Iconos de purpurina y barro

¿Se acuerdan de Bernardo Cortés? Sí hombre, ese señor chupado, de orejas y nariz prominentes, que solía cantar y tocar la guitarra por los bares y restaurantes de la Barceloneta; un cantautor y poeta del pueblo que, en los años noventa, dio el salto a la televisión y, para bien o para mal, el imitador Oriol Grau contribuyó a popularizar como Palomino. Sin embargo, detrás de aquel personaje caricaturesco o caricaturizado, había un hombre de cultura que había publicado libros y grabado discos, “el poeta de la Barceloneta”. Bernardo Cortés murió en 2017 y, desde hace unos días, lo recuerda a modo de homenaje una placa instalada por el Ayuntamiento en el número 49 de la calle Pescadors del barrio marinero de Barcelona, ​​donde vivió tantos años.

Escribo este artículo justo el día en que se cumplen cinco años justos de la muerte de otro personaje fundamental de esta cultura barcelonesa popular, humilde, de calle, de barrio, a menudo, de barrio chino: Carmen de Mairena. El artista ya era una cupletista famosísima en los ambientes del transformismo del Raval cuando el Força Barça y, sobre todo, Crónicas Marcianas la convirtieron en un astro más del starsystem friki de aquella tele irreverente e inclemente a partes iguales de hace tres décadas, a cambio de reducirla a personaje grotesco, a carne de escarnio y meme.

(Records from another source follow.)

Lemma wrapped_ok s model event :
  In event terminal_names ->
  exists ev, Responses.decode event (wrapped event (responses_body_json s model)) = Ok ev.
Proof.
  set (value := wrapped event (responses_body_json s model)). intros E.
  assert (G : forall k, get value k = if String.eqb k "response" then Some (responses_body_json s model)
                          else if String.eqb k "type" then Some (JStr event) else None).
  { intros k. unfold value, wrapped. rewrite get_jobj. cbn [assoc_last]. by destruct (String.eqb k "response"). }
  assert (I : check_responses_indexes value = Ok tt).
  { unfold check_responses_indexes, check_index. rewrite !G. by eqb_literals. }
  assert (F : failure_detail value = None).
  { unfold failure_detail, failure_object. rewrite !pointer_key, G. eqb_literals. cbn [mbind option_bind].
    rewrite !pointer_key, !(responses_value_get s model) by done. by read_json. }
  assert (R : reject_bare_responses_error value = Ok tt).
  { unfold reject_bare_responses_error, json_string_error, trimmed_str, get_str, object_field. rewrite !G. eqb_literals.
    cbn [mbind option_bind fmap option_fmap option_map nonempty opt_filter]. rewrite F. by destruct (responses_frame_has_visible_body value). }
  unfold Responses.decode. rewrite I. cbn [rbind].
  destruct E as [<-|[<-|[<-|[]]]]; unfold decode_frame; unfold one_of; cbn [existsb]; eqb_literals; cbn [orb]; eqb_literals.
  - unfold decode_completed. rewrite R. cbn [rbind]. destruct (is_some_and _ _); [by eexists|]. case_match; by eexists.
  - rewrite R. by eexists.
  - unfold decode_failed. rewrite R, F. cbn [rbind]. destruct (_ && _); by eexists.
Qed.

Lemma terminal_decoded s model :
  (forall name, In name terminal_names -> one_of name (d_stream_events dialect) = true) ->
  (forall id, rb_id s = Some id -> not_blank (Some id) = Some id) ->
  reparses (wrapped (status_event s) (responses_body_json s model)) = true ->
  exists events, decode_stream_events parse_error Responses (terminal_frame (responses_body_json s model)) dialect = Ok events
    /\ Forall quiet events.
Proof.
  intros D I R. rewrite terminal_frame_body. pose proof (status_event_terminal s) as T.
  set (name := status_event s) in *. set (value := wrapped name (responses_body_json s model)) in *.
  destruct (wrapped_ok s model name T) as [first F]. fold value in F.
  assert (N : nonempty (Some name) = Some name) by (destruct T as [<-|[<-|[<-|[]]]]; done).
  assert (N2 : String.eqb name "[DONE]" = false) by (destruct T as [<-|[<-|[<-|[]]]]; done).
  assert (Fr : decode_stream_event parse_error Responses (mkRawSse (Some name) (to_string value)) dialect = Ok first).
  { unfold decode_stream_event, frame_event_name. cbn [raw_event raw_data is_none andb]. rewrite N, (D name T), N2.
    cbn [negb orb]. rewrite from_to by done.
    assert (Hs : exists t, to_string value = "{" +:+ t +:+ "}") by apply to_string_obj.
    destruct Hs as [t ->]. rewrite trim_braces. change (String.eqb ("{" +:+ t +:+ "}") "[DONE]") with false. exact F. }
  assert (S : exists id, response_id value "id" = Some id).
  { unfold response_id. rewrite pointer_key. unfold value at 1, wrapped. read_json. cbn [mbind option_bind].
    rewrite pointer_key, (responses_value_get s model "id") by done. read_json. cbn [mbind option_bind].
    rewrite pointer_nil. cbn [opt_or mbind option_bind as_str].
    destruct (rb_id s) as [id|] eqn:E; [exists id; by apply I|by eexists]. }
  assert (P : decode_terminal_events name value = Some (terminal_events name value ++ response_slot_events value)).
  { unfold decode_terminal_events. change (one_of name _) with (one_of name terminal_names).
    rewrite (proj2 (one_of_In name terminal_names) T). cbn [negb].
    replace (bool_decide (response_slot_events value = [])) with false; [by rewrite orb_true_r|].
    symmetry. apply bool_decide_eq_false. destruct S as [id S]. unfold response_slot_events. by rewrite S. }
  exists (terminal_events name value ++ response_slot_events value). split; [|apply quiet_terminal].
  unfold decode_stream_events, decode_stream_events_seq. rewrite Fr.
  unfold responses_events, frame_event_name. cbn [raw_event raw_data]. rewrite from_to by done.
  rewrite N. cbn [is_ok]. by rewrite P.
Qed.

(** A Responses body reads back what the events said on every channel, and
    the calls of the table, function and custom, numbered from zero, each with
    its id, name and whole argument text. *)
Theorem responses_body_says evs model :
  Forall foreign_items evs ->
  (forall name, In name terminal_names -> one_of name (d_stream_events dialect) = true) ->
  (forall name, In name terminal_names -> reparses (wrapped name (encode_responses_complete evs model)) = true) ->
  exists out, decode_responses_complete parse_error dialect (encode_responses_complete evs model) = Ok out
    /\ (forall ch, said ch out = said ch evs)
    /\ calls_of out = numbered_calls 0 (indexed_tool_finish (call_table no_signature evs)).
Proof.
  intros F D R. destruct (responses_events_keep evs responses_body_new) as (Ok & B & C); [|done|].
  { split; [done|]. split; [done|]. by split. }
  unfold encode_responses_complete in *. set (s := fold_left responses_body_event evs responses_body_new) in *.
  destruct (terminal_decoded s model D ltac:(apply Ok) (R _ (status_event_terminal s))) as (events & E & Q).
  destruct (tells_output s Ok) as (extra & X & T).
  unfold decode_responses_complete.
  assert (G : opt_or (responses_gateway_error (responses_body_json s model))
      (if responses_has_visible_output (responses_body_json s model) then None
       else responses_surface_error (responses_body_json s model)) = None).
  { unfold responses_gateway_error, get_str at 1. rewrite (responses_value_get s model "status") by done. read_json.
    cbn [mbind option_bind as_str is_some opt_or]. destruct (responses_has_visible_output _); [done|].
    unfold responses_surface_error, plain_error_detail, json_string_error, trimmed_str, get_str, object_field.
    rewrite !(responses_value_get s model) by done. by read_json. }
  rewrite G, E. cbn [rbind]. unfold complete_responses_output_events, get_array.
  rewrite (responses_value_get s model "output") by done. read_json. cbn [mbind option_bind as_array opt_or].
  rewrite X. cbn [rbind]. rewrite C in T.
  change (fold_left (call_arm no_signature) evs (rb_calls responses_body_new)) with (call_table no_signature evs) in T.
  assert (Say : tells extra (fun ch => said ch evs) (numbered_calls 0 (indexed_tool_finish (call_table no_signature evs)))).
  { destruct T as [S K]. split; [|done]. intros ch. rewrite S, B. by destruct ch. }
  eexists. split; [reflexivity|]. destruct extra as [|ev extra].
  - destruct Say as [S K]. destruct (tells_quiet _ Q) as [QS QC]. split; [intros ch; by rewrite QS, <- S|by rewrite QC, <- K].
  - destruct (tells_app _ _ _ _ _ _ (tells_splice _ _ _ _ Say Q)
      (tells_quiet _ (quiet_side_events (responses_body_json s model)))) as [S K].
    split; [|etransitivity; [apply K|by rewrite app_nil_r]].
    intros ch. etransitivity; [apply S|]. apply str_app_nil_r.
Qed.
End Wire.
End Reading.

Carmen pasó sus últimos años ingresada en una residencia de la calle Aragó y cuentan que, a su funeral, sólo asistieron cinco personas. Como en el caso de Bernardo Cortés, a pesar del olvido generalizado, también ha habido personas que se han preocupado por reivindicar el legado de Carmen de Mairena. El año pasado, la ilustradora Carlota Juncosa publicó en Blackie Books un libro muy bonito: Carmen de Mairena. Una biografía, con prólogo de Javier Pérez Andújar. Unos años antes, Bob Pop y Santi Villas también le dedicaron un podcast precioso que repasa su vida y su condición de referente LGBT, Carmen de Mairena. Una vida trepidante, por detrás y por delante.

Bernardo Cortés, Carmen de Mairena y Mónica, Mónica del Raval, la reina del Raval. El pasado septiembre, moría con poco más de sesenta años Mónica del Raval, quizás el último gran icono de esta Barcelona humilde, extravagante, original, luchadora, canalla… Una Barcelona con la cabeza en las nubes —maquillaje, tinte y purpurina, pura fantasía— y los pies en el barro —pobreza, sordidez, marginalidad—. A ella, hace unos años, el director Francesc Betriu le dedicó una magnífica película, Mónica del Raval, un largometraje a caballo entre el documental y la ficción —un terreno fronterizo donde, de hecho, habitan la mayoría de estos personajes excepcionales—, y que también la convirtió en estrellita televisiva.

Su fama mediática igual fue fugaz y Mónica pronto tuvo que volver a ganarse la vida vendiendo calendarios en los locales del Raval de siempre, hasta que enfermó y murió. Los restos de Mónica fueron depositados en un nicho de beneficencia, aunque algunos incondicionales enseguida pusieron en marcha una campaña para recoger dinero y rendirle el homenaje póstumo que se merece. También está en marcha una iniciativa impulsada por Ravalada Drag Tour para solicitar al Ayuntamiento que la plaza de la calle Hort de la Bomba pase a llamarse Mónica del Raval y que se instale en este espacio una estatua en honor a la última reina del barrio. Todo ello, para evitar que la memoria de este personaje desaparezca también de las calles y bares que frecuentaba.

Está muy bien construir edificios icónicos, abrir restaurantes estrellados para celebrar nuestra cocina y dedicar calles y museos a ilustres barceloneses, pero si Barcelona quiere conservar su carácter haría bien en preservar también la memoria de estos personajes populares únicos e irrepetibles que justamente contribuyen a que la ciudad sea única e irrepetible.